Entries shown section start
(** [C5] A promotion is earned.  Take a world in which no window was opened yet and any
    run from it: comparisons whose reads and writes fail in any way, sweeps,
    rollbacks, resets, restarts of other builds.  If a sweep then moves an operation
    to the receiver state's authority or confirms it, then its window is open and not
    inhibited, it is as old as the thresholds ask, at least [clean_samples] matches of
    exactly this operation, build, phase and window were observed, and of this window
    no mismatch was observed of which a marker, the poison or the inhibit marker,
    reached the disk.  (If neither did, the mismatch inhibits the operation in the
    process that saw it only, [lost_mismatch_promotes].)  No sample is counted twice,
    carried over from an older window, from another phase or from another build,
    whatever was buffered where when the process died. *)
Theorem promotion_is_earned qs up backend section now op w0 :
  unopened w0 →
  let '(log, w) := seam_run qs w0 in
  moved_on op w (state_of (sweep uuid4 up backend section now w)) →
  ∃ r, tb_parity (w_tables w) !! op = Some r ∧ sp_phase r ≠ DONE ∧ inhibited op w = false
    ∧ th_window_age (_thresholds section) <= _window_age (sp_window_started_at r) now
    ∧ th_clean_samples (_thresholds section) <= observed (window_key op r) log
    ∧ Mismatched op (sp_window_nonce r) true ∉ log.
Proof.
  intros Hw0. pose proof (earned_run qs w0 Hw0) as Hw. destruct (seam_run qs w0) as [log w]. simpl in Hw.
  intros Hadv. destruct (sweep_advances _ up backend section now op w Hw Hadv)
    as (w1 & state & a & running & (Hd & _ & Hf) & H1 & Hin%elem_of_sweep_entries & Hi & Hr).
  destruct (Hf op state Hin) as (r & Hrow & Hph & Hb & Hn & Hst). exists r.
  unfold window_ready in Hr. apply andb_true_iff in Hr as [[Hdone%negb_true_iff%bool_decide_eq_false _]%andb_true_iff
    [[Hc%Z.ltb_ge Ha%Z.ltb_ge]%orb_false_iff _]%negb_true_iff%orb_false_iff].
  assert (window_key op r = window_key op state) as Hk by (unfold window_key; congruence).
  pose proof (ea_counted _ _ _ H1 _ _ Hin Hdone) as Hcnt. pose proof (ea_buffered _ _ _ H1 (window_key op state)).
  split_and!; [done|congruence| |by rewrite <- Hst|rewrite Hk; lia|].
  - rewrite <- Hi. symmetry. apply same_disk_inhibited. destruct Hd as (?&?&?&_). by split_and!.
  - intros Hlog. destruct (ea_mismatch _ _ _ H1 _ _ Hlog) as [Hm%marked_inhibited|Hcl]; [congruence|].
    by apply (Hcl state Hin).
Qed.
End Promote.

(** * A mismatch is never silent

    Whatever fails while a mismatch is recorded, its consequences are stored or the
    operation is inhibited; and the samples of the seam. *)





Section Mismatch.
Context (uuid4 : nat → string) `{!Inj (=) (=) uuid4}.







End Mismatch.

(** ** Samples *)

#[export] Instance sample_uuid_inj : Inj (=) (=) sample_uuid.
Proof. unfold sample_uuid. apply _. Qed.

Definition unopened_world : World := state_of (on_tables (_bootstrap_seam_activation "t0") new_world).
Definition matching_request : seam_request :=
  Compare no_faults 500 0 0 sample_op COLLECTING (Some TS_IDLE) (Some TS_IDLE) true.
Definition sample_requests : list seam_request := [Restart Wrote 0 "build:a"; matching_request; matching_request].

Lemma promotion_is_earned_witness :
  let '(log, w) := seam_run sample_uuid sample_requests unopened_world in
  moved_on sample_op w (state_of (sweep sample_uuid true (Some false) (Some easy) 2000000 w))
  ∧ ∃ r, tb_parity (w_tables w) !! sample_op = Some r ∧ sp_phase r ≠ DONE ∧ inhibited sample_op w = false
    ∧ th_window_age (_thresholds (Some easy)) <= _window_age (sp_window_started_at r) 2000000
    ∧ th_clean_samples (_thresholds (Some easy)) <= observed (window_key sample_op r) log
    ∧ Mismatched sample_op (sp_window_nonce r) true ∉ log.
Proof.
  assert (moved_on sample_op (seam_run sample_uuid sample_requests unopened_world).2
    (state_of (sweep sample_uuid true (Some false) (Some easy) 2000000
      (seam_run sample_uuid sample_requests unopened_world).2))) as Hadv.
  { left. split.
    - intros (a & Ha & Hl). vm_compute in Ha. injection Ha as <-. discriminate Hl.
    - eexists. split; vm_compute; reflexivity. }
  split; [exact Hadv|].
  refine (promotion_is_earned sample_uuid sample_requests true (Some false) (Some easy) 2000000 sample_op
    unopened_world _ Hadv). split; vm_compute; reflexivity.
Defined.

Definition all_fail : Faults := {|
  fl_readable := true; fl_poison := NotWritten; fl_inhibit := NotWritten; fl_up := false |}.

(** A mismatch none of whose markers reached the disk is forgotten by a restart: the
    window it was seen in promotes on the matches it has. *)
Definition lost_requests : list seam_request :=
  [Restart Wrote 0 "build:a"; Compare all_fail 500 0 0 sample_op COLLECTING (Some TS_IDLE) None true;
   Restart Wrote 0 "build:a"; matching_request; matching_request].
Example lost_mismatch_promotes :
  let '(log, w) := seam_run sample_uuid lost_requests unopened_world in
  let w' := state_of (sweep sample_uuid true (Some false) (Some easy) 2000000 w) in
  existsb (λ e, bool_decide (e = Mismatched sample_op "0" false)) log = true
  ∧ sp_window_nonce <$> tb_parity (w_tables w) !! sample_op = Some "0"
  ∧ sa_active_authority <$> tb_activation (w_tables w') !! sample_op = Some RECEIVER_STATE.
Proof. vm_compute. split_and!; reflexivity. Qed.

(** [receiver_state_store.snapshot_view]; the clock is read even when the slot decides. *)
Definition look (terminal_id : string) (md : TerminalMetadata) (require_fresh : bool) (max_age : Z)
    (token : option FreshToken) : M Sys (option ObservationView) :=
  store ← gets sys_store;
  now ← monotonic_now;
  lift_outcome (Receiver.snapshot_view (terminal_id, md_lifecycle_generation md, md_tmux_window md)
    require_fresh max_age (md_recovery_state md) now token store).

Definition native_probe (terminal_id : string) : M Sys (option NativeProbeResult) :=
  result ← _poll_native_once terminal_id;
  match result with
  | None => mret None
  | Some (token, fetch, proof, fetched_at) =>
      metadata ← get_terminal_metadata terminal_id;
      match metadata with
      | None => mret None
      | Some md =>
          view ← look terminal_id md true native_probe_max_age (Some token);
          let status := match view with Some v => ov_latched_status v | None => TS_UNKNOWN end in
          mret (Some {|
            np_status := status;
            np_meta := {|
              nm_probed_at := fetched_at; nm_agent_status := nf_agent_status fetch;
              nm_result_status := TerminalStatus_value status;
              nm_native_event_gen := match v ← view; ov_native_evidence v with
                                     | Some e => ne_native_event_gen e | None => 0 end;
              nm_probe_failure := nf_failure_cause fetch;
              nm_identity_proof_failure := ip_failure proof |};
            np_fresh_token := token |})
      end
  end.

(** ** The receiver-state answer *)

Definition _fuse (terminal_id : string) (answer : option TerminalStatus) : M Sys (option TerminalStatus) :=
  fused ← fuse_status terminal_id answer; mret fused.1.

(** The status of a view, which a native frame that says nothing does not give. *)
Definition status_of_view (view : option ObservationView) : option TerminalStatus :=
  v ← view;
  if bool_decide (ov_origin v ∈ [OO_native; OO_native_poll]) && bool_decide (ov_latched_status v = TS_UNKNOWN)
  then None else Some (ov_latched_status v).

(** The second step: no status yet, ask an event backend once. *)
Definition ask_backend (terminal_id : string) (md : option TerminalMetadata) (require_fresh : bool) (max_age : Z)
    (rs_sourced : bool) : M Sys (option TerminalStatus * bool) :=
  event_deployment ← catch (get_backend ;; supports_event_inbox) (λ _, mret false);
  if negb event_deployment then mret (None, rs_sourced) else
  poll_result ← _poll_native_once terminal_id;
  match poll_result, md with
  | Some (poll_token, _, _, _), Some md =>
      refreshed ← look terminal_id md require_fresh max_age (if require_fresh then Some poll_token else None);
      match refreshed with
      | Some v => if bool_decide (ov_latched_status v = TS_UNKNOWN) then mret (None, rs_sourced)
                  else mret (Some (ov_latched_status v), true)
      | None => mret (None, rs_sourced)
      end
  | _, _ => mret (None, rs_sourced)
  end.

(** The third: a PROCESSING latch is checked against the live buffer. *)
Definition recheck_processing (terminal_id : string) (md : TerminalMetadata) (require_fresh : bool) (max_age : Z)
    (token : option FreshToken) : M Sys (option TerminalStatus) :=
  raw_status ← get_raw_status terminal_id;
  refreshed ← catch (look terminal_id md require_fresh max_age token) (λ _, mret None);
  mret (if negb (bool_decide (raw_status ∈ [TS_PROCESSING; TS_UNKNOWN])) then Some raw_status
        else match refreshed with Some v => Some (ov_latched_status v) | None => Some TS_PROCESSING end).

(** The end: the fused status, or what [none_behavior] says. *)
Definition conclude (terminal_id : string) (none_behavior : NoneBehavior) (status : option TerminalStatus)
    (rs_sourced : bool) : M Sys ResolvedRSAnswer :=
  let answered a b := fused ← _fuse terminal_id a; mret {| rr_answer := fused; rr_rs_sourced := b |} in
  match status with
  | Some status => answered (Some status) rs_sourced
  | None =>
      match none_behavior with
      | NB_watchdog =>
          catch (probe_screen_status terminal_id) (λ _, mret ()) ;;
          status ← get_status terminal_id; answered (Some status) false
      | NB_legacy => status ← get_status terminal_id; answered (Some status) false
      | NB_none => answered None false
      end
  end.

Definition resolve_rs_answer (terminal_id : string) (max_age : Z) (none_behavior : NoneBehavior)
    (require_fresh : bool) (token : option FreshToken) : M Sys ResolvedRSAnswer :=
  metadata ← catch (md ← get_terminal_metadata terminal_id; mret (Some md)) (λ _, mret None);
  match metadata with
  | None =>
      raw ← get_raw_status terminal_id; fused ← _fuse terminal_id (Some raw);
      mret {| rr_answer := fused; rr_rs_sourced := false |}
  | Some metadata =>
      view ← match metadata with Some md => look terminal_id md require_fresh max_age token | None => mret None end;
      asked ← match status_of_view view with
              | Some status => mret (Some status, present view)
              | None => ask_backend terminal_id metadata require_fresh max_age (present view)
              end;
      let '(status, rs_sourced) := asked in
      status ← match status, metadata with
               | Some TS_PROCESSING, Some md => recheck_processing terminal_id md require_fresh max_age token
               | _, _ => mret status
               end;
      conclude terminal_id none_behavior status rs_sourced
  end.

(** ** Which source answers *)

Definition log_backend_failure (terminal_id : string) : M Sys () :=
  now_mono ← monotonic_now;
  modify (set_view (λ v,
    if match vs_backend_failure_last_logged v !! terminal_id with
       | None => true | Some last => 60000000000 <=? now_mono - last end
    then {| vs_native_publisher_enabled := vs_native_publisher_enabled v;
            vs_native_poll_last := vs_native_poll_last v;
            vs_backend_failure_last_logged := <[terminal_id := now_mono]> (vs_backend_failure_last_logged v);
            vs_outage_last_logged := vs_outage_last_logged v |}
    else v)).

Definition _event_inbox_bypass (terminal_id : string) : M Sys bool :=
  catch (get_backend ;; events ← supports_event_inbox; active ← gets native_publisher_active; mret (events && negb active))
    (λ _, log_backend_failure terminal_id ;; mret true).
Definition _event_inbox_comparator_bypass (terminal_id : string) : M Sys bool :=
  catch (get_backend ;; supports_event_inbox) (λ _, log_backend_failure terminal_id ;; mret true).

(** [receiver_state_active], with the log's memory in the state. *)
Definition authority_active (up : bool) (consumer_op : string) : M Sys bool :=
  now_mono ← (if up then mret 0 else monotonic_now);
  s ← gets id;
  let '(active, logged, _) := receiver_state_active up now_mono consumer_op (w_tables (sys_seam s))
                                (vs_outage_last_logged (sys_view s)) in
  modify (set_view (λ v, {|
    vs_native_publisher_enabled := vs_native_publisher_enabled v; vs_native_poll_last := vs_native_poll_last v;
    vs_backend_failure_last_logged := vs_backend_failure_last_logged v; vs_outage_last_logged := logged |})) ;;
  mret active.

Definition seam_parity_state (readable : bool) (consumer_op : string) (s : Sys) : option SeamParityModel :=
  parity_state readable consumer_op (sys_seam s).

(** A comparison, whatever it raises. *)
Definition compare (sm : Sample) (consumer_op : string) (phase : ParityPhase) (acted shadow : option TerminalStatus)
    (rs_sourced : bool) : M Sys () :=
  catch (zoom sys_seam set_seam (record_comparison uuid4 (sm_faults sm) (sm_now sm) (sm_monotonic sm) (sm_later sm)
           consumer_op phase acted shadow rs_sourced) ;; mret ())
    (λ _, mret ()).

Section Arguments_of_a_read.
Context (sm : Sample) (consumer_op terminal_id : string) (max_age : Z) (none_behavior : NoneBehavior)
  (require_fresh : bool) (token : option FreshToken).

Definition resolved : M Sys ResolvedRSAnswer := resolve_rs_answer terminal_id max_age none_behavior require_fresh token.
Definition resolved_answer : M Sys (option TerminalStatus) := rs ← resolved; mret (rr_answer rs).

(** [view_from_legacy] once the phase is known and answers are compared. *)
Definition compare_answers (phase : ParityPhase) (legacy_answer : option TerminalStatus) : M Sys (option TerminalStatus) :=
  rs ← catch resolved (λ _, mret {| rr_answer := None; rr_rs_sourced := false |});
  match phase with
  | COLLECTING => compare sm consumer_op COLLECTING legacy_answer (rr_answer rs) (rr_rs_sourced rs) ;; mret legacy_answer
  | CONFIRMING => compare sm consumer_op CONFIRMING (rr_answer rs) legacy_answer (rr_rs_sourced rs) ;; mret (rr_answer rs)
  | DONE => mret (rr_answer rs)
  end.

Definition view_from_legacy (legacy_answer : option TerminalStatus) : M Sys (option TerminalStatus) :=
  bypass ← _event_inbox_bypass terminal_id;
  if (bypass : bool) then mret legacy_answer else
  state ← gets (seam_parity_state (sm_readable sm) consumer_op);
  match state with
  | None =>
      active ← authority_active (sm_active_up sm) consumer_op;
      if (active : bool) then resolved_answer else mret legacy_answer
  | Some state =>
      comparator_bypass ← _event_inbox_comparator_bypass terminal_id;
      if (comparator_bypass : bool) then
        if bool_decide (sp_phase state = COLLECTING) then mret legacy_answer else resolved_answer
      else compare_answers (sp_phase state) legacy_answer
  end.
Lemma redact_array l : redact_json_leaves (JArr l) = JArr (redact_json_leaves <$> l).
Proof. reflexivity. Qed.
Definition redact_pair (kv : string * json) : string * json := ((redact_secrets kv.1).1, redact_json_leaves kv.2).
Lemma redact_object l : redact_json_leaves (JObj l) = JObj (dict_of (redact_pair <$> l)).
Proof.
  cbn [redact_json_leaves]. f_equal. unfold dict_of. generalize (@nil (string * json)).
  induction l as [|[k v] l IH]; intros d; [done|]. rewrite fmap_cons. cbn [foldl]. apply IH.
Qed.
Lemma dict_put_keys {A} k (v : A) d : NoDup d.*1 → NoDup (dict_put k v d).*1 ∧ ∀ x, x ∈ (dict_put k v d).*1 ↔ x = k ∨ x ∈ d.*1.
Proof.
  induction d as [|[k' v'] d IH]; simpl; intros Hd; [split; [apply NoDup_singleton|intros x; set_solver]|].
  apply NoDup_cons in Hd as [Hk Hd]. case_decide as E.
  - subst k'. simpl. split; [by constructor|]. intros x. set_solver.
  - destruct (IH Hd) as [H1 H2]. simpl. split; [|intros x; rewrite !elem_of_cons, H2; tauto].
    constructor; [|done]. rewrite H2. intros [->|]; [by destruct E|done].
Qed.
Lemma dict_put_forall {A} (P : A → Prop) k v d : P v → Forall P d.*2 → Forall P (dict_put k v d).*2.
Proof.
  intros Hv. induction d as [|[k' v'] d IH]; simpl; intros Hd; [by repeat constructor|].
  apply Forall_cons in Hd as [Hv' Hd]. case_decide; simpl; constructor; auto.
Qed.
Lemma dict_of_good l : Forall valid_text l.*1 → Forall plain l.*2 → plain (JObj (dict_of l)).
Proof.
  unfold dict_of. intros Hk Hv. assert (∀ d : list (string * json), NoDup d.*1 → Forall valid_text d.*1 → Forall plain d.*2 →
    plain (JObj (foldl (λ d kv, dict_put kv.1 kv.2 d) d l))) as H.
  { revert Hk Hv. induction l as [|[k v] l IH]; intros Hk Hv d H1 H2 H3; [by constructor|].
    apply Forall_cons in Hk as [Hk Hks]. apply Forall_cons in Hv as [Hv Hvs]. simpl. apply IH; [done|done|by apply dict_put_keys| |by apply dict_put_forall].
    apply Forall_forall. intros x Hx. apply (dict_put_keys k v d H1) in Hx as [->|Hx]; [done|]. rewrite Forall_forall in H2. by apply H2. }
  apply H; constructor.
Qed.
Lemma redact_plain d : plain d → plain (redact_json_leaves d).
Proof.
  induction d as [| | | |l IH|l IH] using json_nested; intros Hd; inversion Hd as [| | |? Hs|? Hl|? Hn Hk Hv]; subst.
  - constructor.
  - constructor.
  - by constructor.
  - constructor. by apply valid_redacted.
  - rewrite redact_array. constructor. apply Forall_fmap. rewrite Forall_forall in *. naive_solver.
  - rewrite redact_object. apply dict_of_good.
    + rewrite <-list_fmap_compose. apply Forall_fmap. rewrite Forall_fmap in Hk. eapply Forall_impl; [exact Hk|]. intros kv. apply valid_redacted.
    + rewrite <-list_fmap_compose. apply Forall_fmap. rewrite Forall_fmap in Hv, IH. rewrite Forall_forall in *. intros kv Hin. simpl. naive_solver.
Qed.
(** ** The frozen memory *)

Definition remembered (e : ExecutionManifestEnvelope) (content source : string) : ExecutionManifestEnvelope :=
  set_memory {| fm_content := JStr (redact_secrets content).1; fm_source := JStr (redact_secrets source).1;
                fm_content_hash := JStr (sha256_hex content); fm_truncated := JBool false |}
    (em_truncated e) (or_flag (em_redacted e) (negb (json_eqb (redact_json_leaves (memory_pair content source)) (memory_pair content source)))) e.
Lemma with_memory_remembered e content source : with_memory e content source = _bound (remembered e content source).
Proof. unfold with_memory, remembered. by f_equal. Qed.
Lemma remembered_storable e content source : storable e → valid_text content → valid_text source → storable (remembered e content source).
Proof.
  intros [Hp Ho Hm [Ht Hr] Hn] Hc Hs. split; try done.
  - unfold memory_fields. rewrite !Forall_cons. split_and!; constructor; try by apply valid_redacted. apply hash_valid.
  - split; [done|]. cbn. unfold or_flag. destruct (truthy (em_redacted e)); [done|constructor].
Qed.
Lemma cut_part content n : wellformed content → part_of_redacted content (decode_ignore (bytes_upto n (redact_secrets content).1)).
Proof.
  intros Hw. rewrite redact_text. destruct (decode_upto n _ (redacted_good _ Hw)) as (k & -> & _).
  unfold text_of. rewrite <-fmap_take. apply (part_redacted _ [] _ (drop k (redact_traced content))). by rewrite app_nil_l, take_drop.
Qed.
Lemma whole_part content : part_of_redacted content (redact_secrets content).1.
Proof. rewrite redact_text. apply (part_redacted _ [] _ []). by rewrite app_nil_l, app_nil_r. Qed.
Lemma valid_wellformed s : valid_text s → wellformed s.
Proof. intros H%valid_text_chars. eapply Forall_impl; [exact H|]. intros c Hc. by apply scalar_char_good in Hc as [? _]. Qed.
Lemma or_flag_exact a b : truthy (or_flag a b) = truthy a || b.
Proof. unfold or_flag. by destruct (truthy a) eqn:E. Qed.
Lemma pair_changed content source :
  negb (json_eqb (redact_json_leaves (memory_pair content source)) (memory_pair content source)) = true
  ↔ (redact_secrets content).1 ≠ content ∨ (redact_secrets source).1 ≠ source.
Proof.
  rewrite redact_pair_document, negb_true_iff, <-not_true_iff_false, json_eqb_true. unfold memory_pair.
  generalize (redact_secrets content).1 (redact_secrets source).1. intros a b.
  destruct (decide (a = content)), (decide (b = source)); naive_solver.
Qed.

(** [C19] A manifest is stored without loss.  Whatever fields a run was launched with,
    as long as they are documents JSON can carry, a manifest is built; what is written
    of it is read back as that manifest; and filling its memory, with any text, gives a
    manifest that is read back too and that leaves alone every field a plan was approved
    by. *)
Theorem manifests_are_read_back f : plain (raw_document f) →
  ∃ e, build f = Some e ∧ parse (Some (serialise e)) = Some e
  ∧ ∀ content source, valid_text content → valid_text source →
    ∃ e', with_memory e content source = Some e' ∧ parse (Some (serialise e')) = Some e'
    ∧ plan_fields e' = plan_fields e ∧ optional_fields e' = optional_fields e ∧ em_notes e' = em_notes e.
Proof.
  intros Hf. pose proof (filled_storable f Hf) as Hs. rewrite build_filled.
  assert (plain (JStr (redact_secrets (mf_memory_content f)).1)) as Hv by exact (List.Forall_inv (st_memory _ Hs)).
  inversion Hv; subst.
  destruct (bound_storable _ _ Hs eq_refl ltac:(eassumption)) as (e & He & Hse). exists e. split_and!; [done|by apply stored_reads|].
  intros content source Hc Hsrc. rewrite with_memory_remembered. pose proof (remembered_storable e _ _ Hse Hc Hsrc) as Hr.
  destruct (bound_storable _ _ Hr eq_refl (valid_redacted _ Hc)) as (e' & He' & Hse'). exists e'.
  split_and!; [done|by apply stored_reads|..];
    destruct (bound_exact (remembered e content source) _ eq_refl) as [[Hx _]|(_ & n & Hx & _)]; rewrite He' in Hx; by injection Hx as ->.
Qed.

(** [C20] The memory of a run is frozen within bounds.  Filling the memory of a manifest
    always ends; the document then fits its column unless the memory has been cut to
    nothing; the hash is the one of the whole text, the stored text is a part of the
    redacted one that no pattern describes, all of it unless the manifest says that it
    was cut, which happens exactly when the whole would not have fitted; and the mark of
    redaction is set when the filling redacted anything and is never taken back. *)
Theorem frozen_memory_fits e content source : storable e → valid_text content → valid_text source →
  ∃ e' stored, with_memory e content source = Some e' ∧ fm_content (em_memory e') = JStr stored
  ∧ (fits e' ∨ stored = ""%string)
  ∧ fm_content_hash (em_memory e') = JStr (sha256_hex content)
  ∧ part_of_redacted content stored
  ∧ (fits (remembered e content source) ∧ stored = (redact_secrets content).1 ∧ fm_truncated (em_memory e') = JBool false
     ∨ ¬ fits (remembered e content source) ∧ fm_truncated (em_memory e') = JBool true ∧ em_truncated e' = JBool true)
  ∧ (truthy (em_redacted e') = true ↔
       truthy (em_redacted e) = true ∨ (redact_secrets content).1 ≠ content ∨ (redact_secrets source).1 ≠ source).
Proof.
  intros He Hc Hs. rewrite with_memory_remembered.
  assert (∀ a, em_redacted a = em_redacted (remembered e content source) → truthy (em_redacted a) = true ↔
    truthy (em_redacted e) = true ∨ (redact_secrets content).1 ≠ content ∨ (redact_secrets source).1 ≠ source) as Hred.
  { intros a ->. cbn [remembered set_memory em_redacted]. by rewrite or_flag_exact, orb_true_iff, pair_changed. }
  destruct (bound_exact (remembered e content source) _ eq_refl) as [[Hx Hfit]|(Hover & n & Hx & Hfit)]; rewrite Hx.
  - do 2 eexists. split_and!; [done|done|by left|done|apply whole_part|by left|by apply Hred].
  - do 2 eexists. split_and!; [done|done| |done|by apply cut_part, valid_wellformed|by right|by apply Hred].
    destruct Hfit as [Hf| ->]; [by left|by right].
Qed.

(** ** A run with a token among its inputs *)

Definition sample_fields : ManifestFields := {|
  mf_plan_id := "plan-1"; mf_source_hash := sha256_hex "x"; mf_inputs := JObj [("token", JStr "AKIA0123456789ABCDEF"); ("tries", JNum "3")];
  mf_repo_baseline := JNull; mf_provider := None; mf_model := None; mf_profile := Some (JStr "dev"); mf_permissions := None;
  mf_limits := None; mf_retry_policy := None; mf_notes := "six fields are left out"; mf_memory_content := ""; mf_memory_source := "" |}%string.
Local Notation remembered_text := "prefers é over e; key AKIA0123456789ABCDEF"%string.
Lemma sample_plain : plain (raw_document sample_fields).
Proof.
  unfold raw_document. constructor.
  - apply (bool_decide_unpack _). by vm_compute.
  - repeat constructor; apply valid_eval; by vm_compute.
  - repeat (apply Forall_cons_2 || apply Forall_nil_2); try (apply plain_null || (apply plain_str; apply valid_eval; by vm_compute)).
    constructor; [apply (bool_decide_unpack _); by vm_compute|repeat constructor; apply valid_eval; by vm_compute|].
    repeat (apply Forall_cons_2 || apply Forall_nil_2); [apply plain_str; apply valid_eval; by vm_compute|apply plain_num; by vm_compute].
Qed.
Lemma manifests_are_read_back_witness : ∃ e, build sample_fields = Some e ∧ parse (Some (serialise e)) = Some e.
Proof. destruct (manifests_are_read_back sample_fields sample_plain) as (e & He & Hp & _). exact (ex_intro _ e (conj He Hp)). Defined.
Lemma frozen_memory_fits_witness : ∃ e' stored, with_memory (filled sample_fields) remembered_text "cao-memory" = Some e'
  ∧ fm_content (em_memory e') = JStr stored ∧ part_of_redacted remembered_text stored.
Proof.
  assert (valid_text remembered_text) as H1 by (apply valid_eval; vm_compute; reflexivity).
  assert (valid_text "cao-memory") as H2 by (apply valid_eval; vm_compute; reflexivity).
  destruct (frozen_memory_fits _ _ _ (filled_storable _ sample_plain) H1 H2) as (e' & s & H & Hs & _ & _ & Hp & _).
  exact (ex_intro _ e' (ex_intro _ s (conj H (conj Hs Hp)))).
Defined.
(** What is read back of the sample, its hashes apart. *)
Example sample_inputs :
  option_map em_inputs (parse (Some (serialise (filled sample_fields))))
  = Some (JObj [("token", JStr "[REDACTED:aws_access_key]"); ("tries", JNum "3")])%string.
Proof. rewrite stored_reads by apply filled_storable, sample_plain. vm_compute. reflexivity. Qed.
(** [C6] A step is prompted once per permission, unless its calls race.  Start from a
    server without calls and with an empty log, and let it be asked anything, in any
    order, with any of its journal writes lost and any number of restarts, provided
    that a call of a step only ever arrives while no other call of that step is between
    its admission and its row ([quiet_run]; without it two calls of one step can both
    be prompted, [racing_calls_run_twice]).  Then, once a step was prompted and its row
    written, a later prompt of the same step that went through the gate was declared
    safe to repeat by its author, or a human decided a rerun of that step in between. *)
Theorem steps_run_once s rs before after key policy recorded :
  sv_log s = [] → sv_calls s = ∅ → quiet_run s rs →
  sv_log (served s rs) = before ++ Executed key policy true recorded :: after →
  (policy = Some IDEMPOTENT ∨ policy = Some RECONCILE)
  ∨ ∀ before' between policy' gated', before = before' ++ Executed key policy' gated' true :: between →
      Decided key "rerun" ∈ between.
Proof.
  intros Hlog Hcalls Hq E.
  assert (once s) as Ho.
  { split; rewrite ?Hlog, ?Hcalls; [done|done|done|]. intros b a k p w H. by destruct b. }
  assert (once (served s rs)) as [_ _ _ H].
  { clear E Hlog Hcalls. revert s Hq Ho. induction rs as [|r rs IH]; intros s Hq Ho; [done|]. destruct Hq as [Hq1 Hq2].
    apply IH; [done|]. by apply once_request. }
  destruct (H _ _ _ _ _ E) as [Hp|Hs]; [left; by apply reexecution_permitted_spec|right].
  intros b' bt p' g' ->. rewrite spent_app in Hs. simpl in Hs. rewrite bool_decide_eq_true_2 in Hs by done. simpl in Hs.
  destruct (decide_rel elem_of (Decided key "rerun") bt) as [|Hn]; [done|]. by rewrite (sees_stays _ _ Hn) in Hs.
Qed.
Entries shown section end
** Work required **
Exact duplication is required for the lines above, from the line that contains "e' ∧ fm_content (em_memory e') = JStr stored" to the line that contains "part_of_redacted content stored", inclusive; omit all others.

** Expected answer **
  ∃ e' stored, with_memory e content source = Some e' ∧ fm_content (em_memory e') = JStr stored
  ∧ (fits e' ∨ stored = ""%string)
  ∧ fm_content_hash (em_memory e') = JStr (sha256_hex content)
  ∧ part_of_redacted content stored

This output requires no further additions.